Ah, yes, Everything that can be invented has been invented. - apocryphally attributed to Charles H. Duell, Commissioner of US Patent Office way back in 1889.
This is a myth. Just because you don't really see blinding insight every day doesn't mean it doesn't exist (and it's more spectacular when you do see it!)
Another reason that this seems to happen is that innovation and invention tend to happen in more esoteric and technical realms today, and so they're only really fully understood by experts in that field.
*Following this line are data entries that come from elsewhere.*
Lemma plain_exec w i w' : good w -> valid_event w i -> exec w i = Some w' ->
  plain_queues w -> plain_queues w'.
Proof.
  intros Hg [Hv Hev] He Hpl c.
  destruct (is_send i) eqn:Hi; [destruct i; try done; by eapply plain_send|].
  destruct (decide (touches i c)) as [Ht|Ht];
    [|eapply plain_same; [by eapply quiet_queue|apply Hpl]].
  destruct i as [c0 o now|c0 req now id| | | |c0| | | | |]; try done; simpl in Ht; subst c0;
    cbn [exec] in He.
  - injection He as <-. cbn. by rewrite lookup_total_insert_eq.
  - destruct (Open _ _ _ _ _) as [[[w2 res] rel]|] eqn:HO; [|done]. injection He as <-.
    pose proof Hg as [[Hw _] _]. destruct Hv as (Hun & Hq & Hnew).
    destruct (open_clients w c req now id w2 res rel Hw Hun Hq Hnew HO) as [->|(r & fs & ->)];
      [by apply Hpl|]. by rewrite lookup_total_insert_eq.
  - specialize (Hpl c).
    destruct (next_frame (w_clients w !!! c)) as [[f cl]|] eqn:Hn; injection He as <-; [|done].
    cbn [set_client set_clients w_clients]. rewrite lookup_total_insert_eq.
    apply next_frame_unwritten in Hn as [Hu ->]. rewrite Hu in Hpl. intros Hc.
    specialize (Hpl Hc). by apply Forall_cons in Hpl as [_ ?].
Qed.

(** ** The invariant *)

(** The numbered frames on their way to the peer over client [c] are the next
    part of the log, and all the rest of it while the session is online there. *)
Definition in_flight (w : world) (s : Session) (log got wire : list bytes) (c : cptr) : Prop :=
  exists mid rest, log = got ++ mid ++ rest /\
    seqs (wire ++ unwritten (w_clients w !!! c)) = numbered (len got + 1) mid /\
    (online s c -> rest = []).

Record sinv (p : sptr) (y : sys) : Prop := {
  si_good : good (y_w y);
  si_plain : plain_queues (y_w y);
  si_events : Forall event_frame (y_log y);
  si_got : p_last (y_peer y) = len (p_got (y_peer y)) /\
    exists rest, y_log y = p_got (y_peer y) ++ rest;
  si_sess : exists s, w_sess (y_w y) !! p = Some s /\ logged (y_log y) s /\
    match p_conn (y_peer y) with
    | Some c => client.session (w_clients (y_w y) !!! c) = Some p /\
        in_flight (y_w y) s (y_log y) (p_got (y_peer y)) (p_wire (y_peer y)) c
    | None => p_wire (y_peer y) = []
    end
}.

Lemma in_flight_same w w' s s' log got wire c : same_queue w w' c -> (online s' c -> online s c) ->
  in_flight w s log got wire c -> in_flight w' s' log got wire c.
Proof.
  intros [_ E] Ho (mid & rest & H1 & H2 & H3). exists mid, rest. rewrite E. auto.
Qed.

Lemma in_flight_sent w w' s s' log log' got wire c data fs :
  logged log s -> event_frame data -> sent s s' c data log fs log' ->
  unwritten (w_clients w' !!! c) = unwritten (w_clients w !!! c) ++ fs ->
  in_flight w s log got wire c -> in_flight w' s' log' got wire c.
Proof.
  intros Hl Hev Hs E (mid & rest & H1 & H2 & H3). pose proof Hl as [Hn Hb _ _].
  assert (unstamp data = None) as Hp by by apply unstamp_event.
  destruct Hs as [fs Hfs Ho|Hon|Hoff].
  - exists mid, rest. split; [done|]. split; [|auto]. rewrite E, app_assoc, seqs_app, H2.
    replace (seqs fs) with (@nil replay.replayEntry); [by rewrite app_nil_r|].
    destruct Hfs as [->| ->]; [done|]. symmetry. apply seqs_plain. by constructor.
  - specialize (H3 Hon). subst rest. rewrite app_nil_r in H1. exists (mid ++ [data]), [].
    split; [by rewrite H1, app_nil_r, app_assoc|]. split; [|done].
    rewrite E, app_assoc, seqs_app, H2, numbered_app. f_equal.
    pose proof (len_nonneg log). unfold seqs. simpl. rewrite unstamp_stamp by (done || lia).
    simpl. do 2 f_equal. rewrite Hn, H1, len_app. lia.
  - exists mid, (rest ++ [data]). rewrite E, app_nil_r. split; [by rewrite H1, <- !app_assoc|].
    split; [done|]. intros Hon. by destruct Hoff.
Qed.

Lemma sinv_quiet p w log pr i w' : sinv p (mkSys w log pr) -> valid_event w i ->
  (forall c, i = OPump c -> p_conn pr <> Some c) -> exec w i = Some w' -> is_send i = false ->
  sinv p (mkSys w' log pr).
Proof.
  intros [Hg Hpl Hev Hgot (s & Hp & Hl & Hc)] [Hv He'] Hpump He Hi. cbn [y_w y_log y_peer] in *.
  destruct (step_good w i Hg Hv) as (w2 & He2 & Hg'). rewrite He in He2. injection He2 as <-.
  constructor; cbn [y_w y_log y_peer]; [done|by apply (plain_exec w i w')|done|done|].
  destruct (p_conn pr) as [c|] eqn:Hconn.
  - destruct Hc as [Hc Hfl].
    destruct (quiet_session w i w' p s c Hg Hv He Hi Hp) as (s' & Hp' & [Hcl Hco]).
    { destruct i; try done. intros ->. destruct Hv as (Hun & _). congruence. }
    assert (same_queue w w' c) as Hsame.
    { apply (quiet_queue w i w' c Hg Hv He Hi). destruct i; simpl; try tauto; intros ->.
      - unfold lookup_total, map_lookup_total in Hc. cbn [valid] in Hv. rewrite Hv in Hc. done.
      - destruct Hv as (Hun & _). congruence.
      - by destruct (Hpump c). }
    exists s'. split; [done|]. split; [by apply Hcl|]. split; [by destruct Hsame as [-> _]|].
    by eapply in_flight_same.
  - destruct (quiet_log w i w' p s Hg Hv He Hi Hp) as (s' & Hp' & Hcl).
    exists s'. split; [done|]. split; [by apply Hcl|done].
Qed.

Lemma sinv_send p w log pr c0 data pol w' : sinv p (mkSys w log pr) ->
  valid_event w (OSend c0 data pol) -> exec w (OSend c0 data pol) = Some w' ->
  sinv p (mkSys w' (log_after p w w' (OSend c0 data pol) log) pr).
Proof.
  intros [Hg Hpl Hev Hgot (s & Hp & Hl & Hc)] [Hv He'] He. cbn [y_w y_log y_peer] in *.
  destruct (step_good w _ Hg Hv) as (w2 & He2 & Hg'). rewrite He in He2. injection He2 as <-.
  pose proof (plain_exec w _ w' Hg (conj Hv He') He Hpl) as Hpl'.
  pose proof Hg as [[Hw _] Hcl].
  assert (exists s' log' logd, w_sess w' !! p = Some s' /\ logged log' s' /\ log' = log ++ logd /\
    log' = log_after p w w' (OSend c0 data pol) log /\ (logd = [] \/ logd = [data]) /\
    forall c, client.session (w_clients w !!! c) = Some p ->
      client.session (w_clients w' !!! c) = Some p /\
      exists fs, unwritten (w_clients w' !!! c) = unwritten (w_clients w !!! c) ++ fs /\
        sent s s' c data log fs log') as (s' & log' & logd & Hp' & Hl' & Elog & <- & Hld & Hclients).
  { cbn [log_after]. rewrite (lookup_total_correct _ _ _ Hp).
    destruct (client.session (w_clients w !!! c0)) as [q|] eqn:Hs.
    - destruct (proj2 (Hcl c0) q Hs) as [sq Hq].
      destruct (so_log sq (iv_sess w Hw q sq Hq)) as [logq Hlq].
      destruct (decide (q = p)) as [->|Hqp].
      + assert (sq = s) as -> by congruence.
        destruct (send_bound w c0 data pol w' p s log Hg Hv He Hs Hp Hl)
          as (s' & logd & E & Hl' & Hld & Hcc). exists s', (log ++ logd), logd.
        rewrite E, lookup_insert_eq, lookup_total_insert_eq. split; [done|]. split; [done|].
        split; [done|]. rewrite (lg_next _ _ Hl'), (lg_next _ _ Hl). split.
        { destruct Hld as [->| ->]; [by rewrite app_nil_r, Z.eqb_refl|].
          rewrite len_app. change (len [data]) with 1.
          by rewrite (proj2 (Z.eqb_neq _ _)) by lia. }
        split; [done|]. intros c Hc'. destruct (Hcc c) as (-> & fs & ? & ? & _). split; [done|eauto].
      + destruct (send_bound w c0 data pol w' q sq logq Hg Hv He Hs Hq Hlq)
          as (sq' & logd & E & _ & _ & Hcc). exists s, log, [].
        rewrite E, lookup_insert_ne, lookup_total_insert_ne, (lookup_total_correct _ _ _ Hp) by done.
        split; [done|]. split; [done|]. rewrite app_nil_r. split; [done|]. rewrite Z.eqb_refl.
        split; [done|]. split; [by left|]. intros c Hc'. destruct (Hcc c) as (-> & fs & -> & _ & Hfs).
        split; [done|]. exists []. rewrite Hfs; [split; [done|apply sent_plain; auto]|].
        intros Hlive. pose proof (iv_live w Hw q sq c Hq Hlive). congruence.
    - destruct (send_unbound w c0 data pol w' He Hs) as [E Hcc]. exists s, log, [].
      rewrite E, (lookup_total_correct _ _ _ Hp), Z.eqb_refl, app_nil_r. split; [done|].
      split; [done|]. split; [done|]. split; [done|]. split; [by left|]. intros c Hc'.
      destruct (Hcc c) as (-> & fs & -> & Hfs). split; [done|].
      exists []. destruct Hfs as [->|[-> ->]]; [|congruence]. split; [done|apply sent_plain; auto]. }
  constructor; cbn [y_w y_log y_peer]; [done|done| | |].
  - rewrite Elog. apply Forall_app. split; [done|]. destruct Hld as [->| ->]; [done|by constructor].
  - destruct Hgot as [? (rest & ->)]. split; [done|]. exists (rest ++ logd). by rewrite Elog, app_assoc.
  - exists s'. split; [done|]. split; [done|]. destruct (p_conn pr) as [c|]; [|done].
    destruct Hc as [Hc Hfl]. destruct (Hclients c Hc) as [? (fs & Efs & Hsent)]. split; [done|].
    by apply (in_flight_sent w w' s s' log _ (p_got pr) (p_wire pr) c data fs).
Qed.

Lemma sinv_write p w log pr c f cl : sinv p (mkSys w log pr) -> p_conn pr = Some c ->
  next_frame (w_clients w !!! c) = Some (f, cl) ->
  sinv p (mkSys (set_client w c cl) log (mkPeer (Some c) (p_wire pr ++ [f]) (p_got pr) (p_last pr))).
Proof.
  intros [Hg Hpl Hev Hgot (s & Hp & Hl & Hc)] Hconn Hn. cbn [y_w y_log y_peer] in *.
  rewrite Hconn in Hc. destruct Hc as [Hc (mid & rest & H1 & H2 & H3)].
  assert (exec w (OPump c) = Some (set_client w c cl)) as He by (cbn [exec]; by rewrite Hn).
  destruct (step_good w (OPump c) Hg I) as (w2 & He2 & Hg'). rewrite He in He2. injection He2 as <-.
  constructor; cbn [y_w y_log y_peer p_conn p_wire p_got p_last]; [done| |done|done|].
  - by apply (plain_exec w (OPump c)).
  - exists s. split; [done|]. split; [done|]. apply next_frame_unwritten in Hn as [Hu Hse].
    cbn [set_client set_clients w_clients]. rewrite lookup_total_insert_eq. split; [congruence|].
    exists mid, rest. split; [done|]. split; [|done].
    cbn [w_clients set_client set_clients]. rewrite lookup_total_insert_eq.
    rewrite <- H2, Hu, <- app_assoc. done.
Qed.

Lemma sinv_read p w log pr f wire : sinv p (mkSys w log pr) -> p_wire pr = f :: wire ->
  sinv p (mkSys w log (receive pr f wire)).
Proof.
  intros [Hg Hpl Hev [Hlast (r0 & Hr0)] (s & Hp & Hl & Hc)] Hw. cbn [y_w y_log y_peer] in *.
  destruct (p_conn pr) as [c|] eqn:Hconn; [|by rewrite Hw in Hc].
  destruct Hc as [Hc (mid & rest & H1 & H2 & H3)]. rewrite Hw in H2.
  unfold receive. cbn [app] in H2. unfold seqs in H2. cbn [omap list_omap] in H2.
  fold (seqs (wire ++ unwritten (w_clients w !!! c))) in H2.
  destruct (unstamp f) as [[n d]|] eqn:Hu; cbn [mbind option_bind] in H2.
  - destruct mid as [|d' mid]; [done|]. cbn [numbered] in H2. injection H2 as -> -> H2.
    constructor; cbn [y_w y_log y_peer p_conn p_wire p_got p_last]; [done..| |].
    + rewrite len_app. split; [by unfold len; simpl|]. exists (mid ++ rest).
      by rewrite H1, <- app_assoc.
    + exists s. split; [done|]. split; [done|]. rewrite Hconn. split; [done|].
      exists mid, rest. split; [by rewrite H1, <- app_assoc|]. split; [|done].
      rewrite len_app. exact H2.
  - constructor; cbn [y_w y_log y_peer p_conn p_wire p_got p_last]; [done..| |].
    + split; [done|]. by exists r0.
    + exists s. split; [done|]. split; [done|]. rewrite Hconn. split; [done|]. by exists mid, rest.
Qed.

Lemma sinv_cut p w log pr : sinv p (mkSys w log pr) ->
  sinv p (mkSys w log (mkPeer None [] (p_got pr) (p_last pr))).
Proof.
  intros [Hg Hpl Hev Hgot (s & Hp & Hl & Hc)]. constructor; [done..|]. by exists s.
Qed.

Lemma plain_send_queue w c : plain_queues w -> client.session (w_clients w !!! c) = None ->
  seqs (ch_buf (send (w_clients w !!! c))) = [].
Proof.
  intros Hpl Hc. apply seqs_plain. specialize (Hpl c Hc). unfold unwritten in Hpl.
  by apply Forall_app in Hpl as [_ ?].
Qed.

Lemma seqs_resume_frames s log q : logged log s -> Forall event_frame log -> 0 <= q <= len log ->
  seqs (resume_frames s log q) = numbered (q + 1) (drop (Z.to_nat q) log).
Proof.
  intros [_ Hb _ _] Hev Hq. unfold resume_frames.
  change (seqs (?f :: ?l)) with (seqs l). apply seqs_stamped; [by apply Forall_drop|lia|].
  unfold len in *. rewrite length_drop. lia.
Qed.

Lemma sinv_resume p w log pr c token owner now newID w' res rel : sinv p (mkSys w log pr) ->
  let req := mkRequest true false token (p_last pr) owner in
  valid w (OOpen c req now newID) -> Open w c req now newID = Some (w', res, rel) ->
  sinv p (mkSys w' log (mkPeer (if decide (r_Session res = Some p) then Some c else None) []
                          (p_got pr) (p_last pr))).
Proof.
  intros [Hg Hpl Hev [Hlast (r0 & Hr0)] (s & Hp & Hl & _)] req Hv HO. cbn [y_w y_log y_peer] in *.
  assert (exec w (OOpen c req now newID) = Some w') as He by (cbn [exec]; by rewrite HO).
  destruct (step_good w _ Hg Hv) as (w2 & He2 & Hg'). rewrite He in He2. injection He2 as <-.
  destruct (quiet_log w _ w' p s Hg Hv He eq_refl Hp) as (s' & Hp' & Hl').
  constructor; cbn [y_w y_log y_peer p_conn p_wire p_got p_last]; [done| |done|by split; [|exists r0]|].
  { by apply (plain_exec w (OOpen c req now newID)). }
  exists s'. split; [done|]. split; [by apply Hl'|].
  destruct (decide (r_Session res = Some p)) as [Hres|]; [|done].
  pose proof Hg as [[Hw _] _]. pose proof Hv as (Hun & Hq & Hnew).
  pose proof (core_unbound w c Hw Hun) as Hc.
  destruct (resumable_dec_named w req now (TTL (opt (w_store w))) Hw Hq)
    as [(q & sq & logq & Hn & Hlq & Hr)|Hno].
  - pose proof (Open_resume w c req now newID q sq logq Hw Hc Hn Hlq Hq Hr)
      as (w3 & b & HO' & _ & _ & E1 & _). rewrite HO in HO'. injection HO' as <- Hrs _.
    rewrite Hrs in Hres. injection Hres as ->.
    assert (sq = s) as -> by (destruct Hn as (_ & _ & _ & ?); congruence).
    assert (resumable s log req now (TTL (opt (w_store w)))) as Hr'
      by (apply verdict_resumable; [done..|]; by apply (verdict_resumable s logq)).
    destruct (Open_resume w c req now newID p s log Hw Hc Hn Hl Hq Hr')
      as (w3 & b' & HO' & _ & _ & _ & E2 & _). rewrite HO in HO'. injection HO' as <- _ _.
    rewrite E2, lookup_total_insert_eq. split; [done|].
    assert (len log = len (p_got pr) + len r0) as Hlen by by rewrite Hr0, len_app.
    pose proof (len_nonneg (p_got pr)). pose proof (len_nonneg r0).
    exists r0, []. rewrite app_nil_r. split; [done|]. split; [|done].
    rewrite E2, lookup_total_insert_eq. unfold unwritten. cbn [with_binding replay send app].
    rewrite seqs_app, (plain_send_queue w c Hpl Hun), app_nil_r. cbn [LastSeq req].
    rewrite seqs_resume_frames by (done || lia). rewrite Hlast. f_equal.
    rewrite Hr0. unfold len. by rewrite Nat2Z.id, drop_app_length.
  - exfalso. destruct (Open_refuse w c req now newID Hw Hno Hq) as (w1 & reason & rel' & Hrw & HO').
    rewrite HO in HO'. injection HO' as _ Hrs _.
    pose proof (refused_next _ _ _ _ _ _ Hrw) as Hnx.
    rewrite Hrs in Hres. unfold open_fresh in Hres. destruct (bool_decide (newID = ""%string)); [done|].
    injection Hres as Hnp. apply (iv_alloc w Hw) in Hp. lia.
Qed.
I happen to actually be a a computational biologist whose work could be considered "esoteric and technical" and whose papers are only fully understood by others in my field. But the fact is every paper of mine (and everybody else's) has 50 to 100 references. Because research is pretty much just reusing existing knowledge in the papers cited. The main source of "innovation", if it can be called that, is taking an idea from another field and applying it to your own. The idea of a scientist or inventor who comes up with an idea completely out the blue with no context is common in fiction, but that isn't how it works in reality.
> Nothing is really original. That's why you can make finite lists of the possible plots of books and movies. It's why TVtropes is a thing. Everything is just a mashup of things before.
That's a lot like claiming no one says anything new because we're also using more-or-less the same words we were using last century.